Parkhurst Spruce Kudu Allen Boot Pros & Cons
- Kudu is very cool
- Versatile silhouette
- Very water resistant
- Made in USA
- Great value
- Some don’t like the arch support
- Some prefer fully lined boots
- No shoebox
- Not everyone loves green
These are just such beautiful, unique boots, and they’re astonishingly versatile and masculine given the fact that they’re bright green. I saw someone say on Reddit,
they stick out without sticking out
and I’d agree. It offers variety to a wardrobe, but it’s not a goofy looking shoe.
Color aside, kudu leather is definitely worth adding to your collection: it’s light, tough, and the scars give depth and a story to the boots.
The Allen breathes well around the unlined counter, the split reverse welt is great for water resistance, it’s got two layers of leather in the sole, it’s made in the United States, and it’s great value.
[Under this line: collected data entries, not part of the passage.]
Lemma turn_effect late senders won t pending :
  task_ok t ->
  let t' := task_of (run_step closed gone late senders won t pending) in
  exists inn ans lost,
    effect closed gone (retired_next t) any_answer t t' inn none_taken ans lost
    /\ callers (receiver t) = inn ++ callers (receiver t').
Proof.
  intros Hok. unfold run_step. set (p1 := match pending with NoGrant => _ | p => p end). clearbody p1.
  destruct (shutdown (core t)) eqn:Es; cbn [task_of].
  { destruct (drain_effect closed gone (retired_next t) t Hok) as ((ans & lost & He) & _ & Hr & _).
    exists (callers (receiver t)), ans, lost. split; [by eapply effect_weaken|]. by rewrite Hr, app_nil_r. }
  destruct (poll_pending_permit late won t p1) as [[t1 p2] r] eqn:Ep.
  destruct (poll_pending_permit_spec _ _ _ _ _ _ _ Ep Hok) as (c & -> & Hrace & Hr).
  assert (Hok1 : task_ok (set_core t c)) by (split; [apply Hok|apply Hrace]).
  destruct r as [[o|]|]; [|done|].
  - destruct (handle_permit_outcome_effect closed gone (retired_next t) late t c (Some o) Hok Hrace)
      as (ans & lost & He).
    exists [], ans, lost. cbn [task_of]. by rewrite handle_permit_outcome_mailbox.
  - unfold recv. destruct (receiver (set_core t c)) as [|command rest] eqn:Erecv.
    + exists [], [], []. destruct (receiver_closed (set_core t c) || negb senders); cbn [task_of];
        (split; [|done]); [apply effect_status|];
        apply (effect_from_race _ _ t c); try done; by apply effect_refl.
    + destruct (handle_command_effect late (set_core t c) command rest Erecv Hok1) as (ans & lost & He).
      exists (callers [command]), ans, lost. cbn [task_of]. split.
      * by apply (effect_from_race _ _ t c).
      * rewrite handle_command_mailbox. cbn in Erecv |- *. rewrite Erecv. by destruct command.
Qed.

End Frame.

(** ** Runs *)

(** [leased] are the slots of the leases callers hold. *)
Record world : Type := mk_world {
  task : SchedulerTask;
  grant : PendingGrant;
  leased : list Z
}.

Definition lease_slots (ans : list (Z * result Z ClientError)) : list Z :=
  omap (fun e => match e.2 with Ok i => Some i | Err _ => None end) ans.

Inductive world_step : world -> world -> Prop :=
  | step_turn w closed gone late senders won :
      let p := run_step closed gone late senders won (task w) (grant w) in
      world_step w (mk_world (task_of p) (pending_of p)
        (leased w ++ lease_slots (drop (length (replies (task w))) (replies (task_of p)))))
  | step_acquire w h reply t :
      acquire (task w) h reply = (t, Ok tt) ->
      world_step w (mk_world t (grant w) (leased w))
  | step_deregister w h : world_step w (mk_world (deregister (task w) h) (grant w) (leased w))
  | step_release w l1 i l2 :
      leased w = l1 ++ i :: l2 ->
      world_step w (mk_world (set_core (task w) (release_permit (core (task w)) i)) (grant w) (l1 ++ l2))
  | step_close w : world_step w (mk_world (pool_close (task w)) (grant w) (leased w)).

Definition world_init (cfg : ClientPoolConfig) : world :=
  mk_world
    (start (core_new (Z.to_nat (cfg_pool_size cfg)) (cfg_max_in_flight_per_socket cfg))
       (cfg_fairness_policy cfg) (cfg_max_waiters cfg))
    NoGrant [].

Definition reachable (cfg : ClientPoolConfig) (w : world) : Prop := rtc world_step (world_init cfg) w.
(* ===== verification/PoolLease.v ===== *)
(** * Pooled leases on one socket

    Models [client/pool/lease.rs], [slot.rs], [managed.rs] and [manager.rs]:
    the leases of one slot share its socket through the protocol gate.

    An operation of a lease is an [async fn]; a [Phase] is the await it is
    suspended at, and each definition below is the code between two awaits.
    [step] runs one of them, a cancellation at any await (the future is
    dropped), the end of a lease, or a step of bb8.  bb8's pool of size one
    either holds the connection ([idle]) or has it checked out; what [get]
    answers is a [GetOutcome], under bb8's documented behaviour: a connection
    it kept and that [is_valid], a new one, or an error.  The peer answers each
    request once, in order: [owed] are the leases whose replies the connection
    has yet to deliver.  [delivered] records which lease read a reply to whom. *)

From S2P Require Import Prelude.
From S2P Require Import ClientError.

Local Open Scope Z_scope.

(** ** [managed.rs], [manager.rs] *)

Record ManagedClientConnection : Type := mk_Conn {
  conn_id : Z;
  owed : list Z;
  broken : bool
}.

(** [ManagedClientConnection::new] of a client just connected. *)
Definition conn_new (id : Z) : ManagedClientConnection := mk_Conn id [] false.
Definition mark_broken (c : ManagedClientConnection) : ManagedClientConnection :=
  mk_Conn (conn_id c) (owed c) true.
Definition is_broken (c : ManagedClientConnection) : bool := broken c.

Definition is_valid (c : ManagedClientConnection) : result unit ClientError :=
  if is_broken c then Err disconnected else Ok tt.
Definition has_broken (c : ManagedClientConnection) : bool := is_broken c.

(** ** [slot.rs] *)

Record PoolSlot : Type := mk_PoolSlot {
  idle : option ManagedClientConnection;
  protocol_gate : Z;
  idle_timeout : Z;
  last_returned_at : option Z;
  discard_on_next_checkout : bool
}.

Definition slot_new (timeout : Z) : PoolSlot := mk_PoolSlot None 1 timeout None false.

Definition set_idle (c : option ManagedClientConnection) (s : PoolSlot) : PoolSlot :=
  mk_PoolSlot c (protocol_gate s) (idle_timeout s) (last_returned_at s) (discard_on_next_checkout s).
Definition set_gate (n : Z) (s : PoolSlot) : PoolSlot :=
  mk_PoolSlot (idle s) n (idle_timeout s) (last_returned_at s) (discard_on_next_checkout s).
Definition set_last (t : option Z) (s : PoolSlot) : PoolSlot :=
  mk_PoolSlot (idle s) (protocol_gate s) (idle_timeout s) t (discard_on_next_checkout s).
Definition set_discard (b : bool) (s : PoolSlot) : PoolSlot :=
  mk_PoolSlot (idle s) (protocol_gate s) (idle_timeout s) (last_returned_at s) b.

Definition discard_next_checkout (s : PoolSlot) : PoolSlot := set_discard true s.
Definition should_discard_lazily (s : PoolSlot) : PoolSlot * bool :=
  (set_discard false s, discard_on_next_checkout s).
Definition should_recycle_idle (now : Z) (s : PoolSlot) : bool :=
  match last_returned_at s with
  | Some t => bool_decide (idle_timeout s <= saturating_duration_since now t)
  | None => false
  end.
Definition clear_last_returned_at (s : PoolSlot) : PoolSlot := set_last None s.

Inductive GetOutcome : Type :=
  | Reuse
  | Fresh (id : Z)
  | GetTimedOut
  | GetUser (e : ClientError).

(** [None]: bb8 has no connection to reuse. *)
Definition get_connection (o : GetOutcome) (s : PoolSlot)
    : option (PoolSlot * result ManagedClientConnection ClientError) :=
  match o with
  | Reuse =>
      match idle s with
      | Some c => if is_ok (is_valid c) then Some (set_idle None s, Ok c) else None
      | None => None
      end
  | Fresh id => Some (set_idle None s, Ok (conn_new id))
  | GetTimedOut =>
      Some (s, Err (client_from_io (mk_io_error TimedOut "pooled connection checkout timed out")))
  | GetUser e => Some (s, Err e)
  end.

(** A [PooledConnection] is dropped: bb8 keeps it unless it is broken. *)
Definition put_back (c : ManagedClientConnection) (s : PoolSlot) : PoolSlot :=
  if has_broken c then set_idle None s else set_idle (Some c) s.

(** [checkout] between its two calls of [get_connection]: whether the connection
    is replaced. *)
Definition checkout_inspect (now pending : Z) (c : ManagedClientConnection) (s : PoolSlot)
    : PoolSlot * bool :=
  let '(s, discard_requested) := should_discard_lazily s in
  let is_idle_expired := bool_decide (pending = 0) && should_recycle_idle now s in
  if discard_requested || is_idle_expired
  then (clear_last_returned_at (put_back (mark_broken c) s), true)
  else (s, false).

(** ** [lease.rs] *)

Inductive PendingResponseChange : Type :=
  | Add
  | Remove
  | NoChange.

#[export] Instance Conn_eq_dec : EqDecision ManagedClientConnection.
Proof. solve_decision. Defined.
#[export] Instance PendingResponseChange_eq_dec : EqDecision PendingResponseChange.
Proof. solve_decision. Defined.

(** What the client operation behind each change does to the connection. *)
Inductive BodyStep : Type :=
  | DoSend
  | DoReceive.

#[export] Instance BodyStep_eq_dec : EqDecision BodyStep.
Proof. solve_decision. Defined.

Definition body (change : PendingResponseChange) : list BodyStep :=
  match change with
  | Add => [DoSend]
  | Remove => [DoReceive]
  | NoChange => [DoSend; DoReceive]
  end.

Inductive Phase : Type :=
  | AwaitGate (change : PendingResponseChange)
  | AwaitGet (change : PendingResponseChange)
  | AwaitReplacement (change : PendingResponseChange)
  | Running (change : PendingResponseChange) (c : ManagedClientConnection) (todo : list BodyStep).

Record PooledClientLease : Type := mk_Lease {
  pending_responses : Z;
  pending_response_permit : bool;
  running : option Phase
}.

Definition lease_new : PooledClientLease := mk_Lease 0 false None.

Definition set_pending (n : Z) (le : PooledClientLease) : PooledClientLease :=
  mk_Lease n (pending_response_permit le) (running le).
Definition set_running (p : option Phase) (le : PooledClientLease) : PooledClientLease :=
  mk_Lease (pending_responses le) (pending_response_permit le) p.

Abbreviation At := (PoolSlot * PooledClientLease)%type (only parsing).

(** [drop(pending_response_permit.take())] *)
Definition release_gate (x : At) : At :=
  let '(s, le) := x in
  if pending_response_permit le
  then (set_gate (protocol_gate s + 1) s, mk_Lease (pending_responses le) false (running le))
  else (s, le).

Definition discard_connection_with_pending_response (x : At) : At :=
  (discard_next_checkout x.1, set_pending 0 x.2).

(** [dispatch_on_connection] up to its first await, with [admit_operation]. *)
Definition admit_operation (change : PendingResponseChange) (x : At)
    : At * option (result unit ClientError) :=
  let has_pending_response := bool_decide (0 < pending_responses x.2) in
  let is_whole_exchange := bool_decide (change = NoChange) in
  if has_pending_response && is_whole_exchange then
    (release_gate (discard_connection_with_pending_response x), Some (Err disconnected))
  else if has_pending_response then
    ((x.1, set_running (Some (AwaitGet change)) x.2), None)
  else ((x.1, set_running (Some (AwaitGate change)) x.2), None).

(** The gate's permit arrives; assigning it drops the one held before. *)
Definition gate_granted (change : PendingResponseChange) (x : At) : At :=
  let '(s, le) := release_gate (set_gate (protocol_gate x.1 - 1) x.1, x.2) in
  (s, mk_Lease (pending_responses le) true (Some (AwaitGet change))).

Definition checkout_failed (x : At) : At :=
  let x := if bool_decide (0 < pending_responses x.2)
           then discard_connection_with_pending_response x else x in
  let '(s, le) := release_gate x in (s, set_running None le).

(** The connection arrives from bb8, for the first or the second time. *)
Definition got_connection (now : Z) (o : GetOutcome) (change : PendingResponseChange) (first : bool)
    (x : At) : option (At * option (result unit ClientError)) :=
  match get_connection o x.1 with
  | None => None
  | Some (s, Err e) => Some (checkout_failed (s, x.2), Some (Err e))
  | Some (s, Ok c) =>
      let '(s, replaced) :=
        if first then checkout_inspect now (pending_responses x.2) c s else (s, false) in
      Some ((s, set_running (Some (if replaced then AwaitReplacement change
                                   else Running change c (body change))) x.2), None)
  end.

Definition record_response_change (change : PendingResponseChange) (pending : Z) : Z :=
  match change with
  | Add => wrapping_add usize_max pending 1
  | Remove => saturating_sub pending 1
  | NoChange => pending
  end.

(** [finish_operation]: the connection, the unread replies, and whether the
    socket stays busy. *)
Definition finish_operation (r : result unit ClientError) (change : PendingResponseChange)
    (c : ManagedClientConnection) (pending : Z) : ManagedClientConnection * Z * bool :=
  match r with
  | Err e =>
      if should_recycle_connection e then (mark_broken c, 0, false)
      else (c, pending, bool_decide (0 < pending))
  | Ok _ =>
      let pending := record_response_change change pending in
      (c, pending, bool_decide (0 < pending))
  end.

(** [SlotConnection::drop] *)
Definition slot_connection_drop (now : Z) (armed : bool) (c : ManagedClientConnection) (x : At) : At :=
  let '(c, le) := if armed then (mark_broken c, set_pending 0 x.2) else (c, x.2) in
  let s := set_last (if is_broken c then None else Some now) x.1 in
  (put_back c s, le).

(** The rest of [dispatch_on_connection] once the operation returned. *)
Definition operation_returned (now : Z) (r : result unit ClientError)
    (change : PendingResponseChange) (c : ManagedClientConnection) (x : At) : At :=
  let '(c, pending, keeps_socket_busy) := finish_operation r change c (pending_responses x.2) in
  let x := slot_connection_drop now false c (x.1, set_pending pending x.2) in
  let '(s, le) := if keeps_socket_busy then x else release_gate x in
  (s, set_running None le).

(** How an await of the operation's body ends.  A request that cannot be
    serialized is not sent; every other failure may come after the request was
    written or a reply taken. *)
Inductive IoOutcome : Type :=
  | Done
  | SerializeFailed (e : string)
  | IoFailed (e : ClientError) (after : bool).

Definition body_effect (l : Z) (st : BodyStep) (c : ManagedClientConnection)
    : option (ManagedClientConnection * option (Z * Z)) :=
  match st with
  | DoSend => Some (mk_Conn (conn_id c) (owed c ++ [l]) (broken c), None)
  | DoReceive =>
      match owed c with
      | o :: os => Some (mk_Conn (conn_id c) os (broken c), Some (l, o))
      | [] => None
      end
  end.

Definition operation_polled (now l : Z) (o : IoOutcome) (change : PendingResponseChange)
    (c : ManagedClientConnection) (todo : list BodyStep) (x : At)
    : option (At * option (result unit ClientError) * option (Z * Z)) :=
  match todo, o with
  | [], _ => None
  | st :: todo, Done =>
      match body_effect l st c with
      | None => None
      | Some (c, d) =>
          match todo with
          | [] => Some (operation_returned now (Ok tt) change c x, Some (Ok tt), d)
          | _ :: _ => Some ((x.1, set_running (Some (Running change c todo)) x.2), None, d)
          end
      end
  | st :: _, SerializeFailed e =>
      if bool_decide (st = DoSend)
      then Some (operation_returned now (Err (Serialize e)) change c x, Some (Err (Serialize e)), None)
      else None
  | st :: _, IoFailed e after =>
      if should_recycle_connection e then
        let c := if after then default c (fst <$> body_effect l st c) else c in
        Some (operation_returned now (Err e) change c x, Some (Err e), None)
      else None
  end.

(** The future of an operation is dropped at its await. *)
Definition operation_cancelled (now : Z) (p : Phase) (x : At) : At :=
  let x := match p with
           | Running _ c _ => slot_connection_drop now true c x
           | _ => x
           end in
  (x.1, set_running None x.2).

(** [PooledClientLease::drop], then the fields. *)
Definition lease_drop (x : At) : PoolSlot :=
  let x := if bool_decide (0 < pending_responses x.2)
           then discard_connection_with_pending_response x else x in
  (release_gate x).1.

(** ** The slot and its leases *)

Record World : Type := mk_World {
  slot : PoolSlot;
  leases : gmap Z PooledClientLease;
  results : list (Z * result unit ClientError);
  delivered : list (Z * Z)
}.

Definition world_new (timeout : Z) : World := mk_World (slot_new timeout) ∅ [] [].

Inductive Event : Type :=
  | NewLease (l : Z)
  | Begin (l : Z) (change : PendingResponseChange)
  | GateGranted (l : Z)
  | Got (l now : Z) (o : GetOutcome)
  | Polled (l now : Z) (o : IoOutcome)
  | Cancel (l now : Z)
  | DropLease (l : Z)
  | Reap
  | Replenish (id : Z).

Definition put (l : Z) (x : At) (r : option (result unit ClientError)) (d : option (Z * Z)) (w : World)
    : World :=
  mk_World x.1 (<[l := x.2]> (leases w))
    (results w ++ match r with Some r => [(l, r)] | None => [] end)
    (delivered w ++ match d with Some d => [d] | None => [] end).

Definition with_lease (l : Z) (w : World) (k : At -> option World) : option World :=
  match leases w !! l with
  | Some le => k (slot w, le)
  | None => None
  end.

Definition is_running (le : PooledClientLease) : bool :=
  match running le with Some (Running _ _ _) => true | _ => false end.

(** [None]: the event cannot happen here.  The mutex of a lease lets one
    operation in at a time; a lease is dropped when no operation borrows it;
    bb8 opens a connection on its own only while none is checked out. *)
Definition step (e : Event) (w : World) : option World :=
  match e with
  | NewLease l =>
      match leases w !! l with
      | None => Some (mk_World (slot w) (<[l := lease_new]> (leases w)) (results w) (delivered w))
      | Some _ => None
      end
  | Begin l change =>
      with_lease l w (fun x =>
        match running x.2 with
        | None => let '(x, r) := admit_operation change x in Some (put l x r None w)
        | Some _ => None
        end)
  | GateGranted l =>
      with_lease l w (fun x =>
        match running x.2 with
        | Some (AwaitGate change) =>
            if bool_decide (0 < protocol_gate x.1) then Some (put l (gate_granted change x) None None w)
            else None
        | _ => None
        end)
  | Got l now o =>
      with_lease l w (fun x =>
        match running x.2 with
        | Some (AwaitGet change) =>
            match got_connection now o change true x with
            | Some (x, r) => Some (put l x r None w)
            | None => None
            end
        | Some (AwaitReplacement change) =>
            match got_connection now o change false x with
            | Some (x, r) => Some (put l x r None w)
            | None => None
            end
        | _ => None
        end)
  | Polled l now o =>
      with_lease l w (fun x =>
        match running x.2 with
        | Some (Running change c todo) =>
            match operation_polled now l o change c todo x with
            | Some (x, r, d) => Some (put l x r d w)
            | None => None
            end
        | _ => None
        end)
  | Cancel l now =>
      with_lease l w (fun x =>
        match running x.2 with
        | Some p => Some (put l (operation_cancelled now p x) None None w)
        | None => None
        end)
  | DropLease l =>
      with_lease l w (fun x =>
        match running x.2 with
        | None => Some (mk_World (lease_drop x) (delete l (leases w)) (results w) (delivered w))
        | Some _ => None
        end)
  | Reap => Some (mk_World (set_idle None (slot w)) (leases w) (results w) (delivered w))
  | Replenish id =>
      if bool_decide (idle (slot w) = None /\ map_Forall (fun _ le => is_running le = false) (leases w))
      then Some (mk_World (set_idle (Some (conn_new id)) (slot w)) (leases w) (results w) (delivered w))
      else None
  end.

Fixpoint run (es : list Event) (w : World) : option World :=
  match es with
  | [] => Some w
  | e :: es => match step e w with Some w => run es w | None => None end
  end.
Some say the arch support could be better, but I’m perfectly happy with it and you can purchase extra arch support if need be. They’re not fully leather lined, which might be why I had a tricky break in, but it does keep them breathable and help to keep your heel from slipping.
The last potential downside is that, well, they’re green. Not everyone wants green boots! But like I mentioned earlier, you can get these exact boots in brown kudu or cowhide if the color is the only thing keeping you from pulling the trigger.
Personally, I couldn’t be happier these versatile, eye catching, durable boots have made their way to my collection.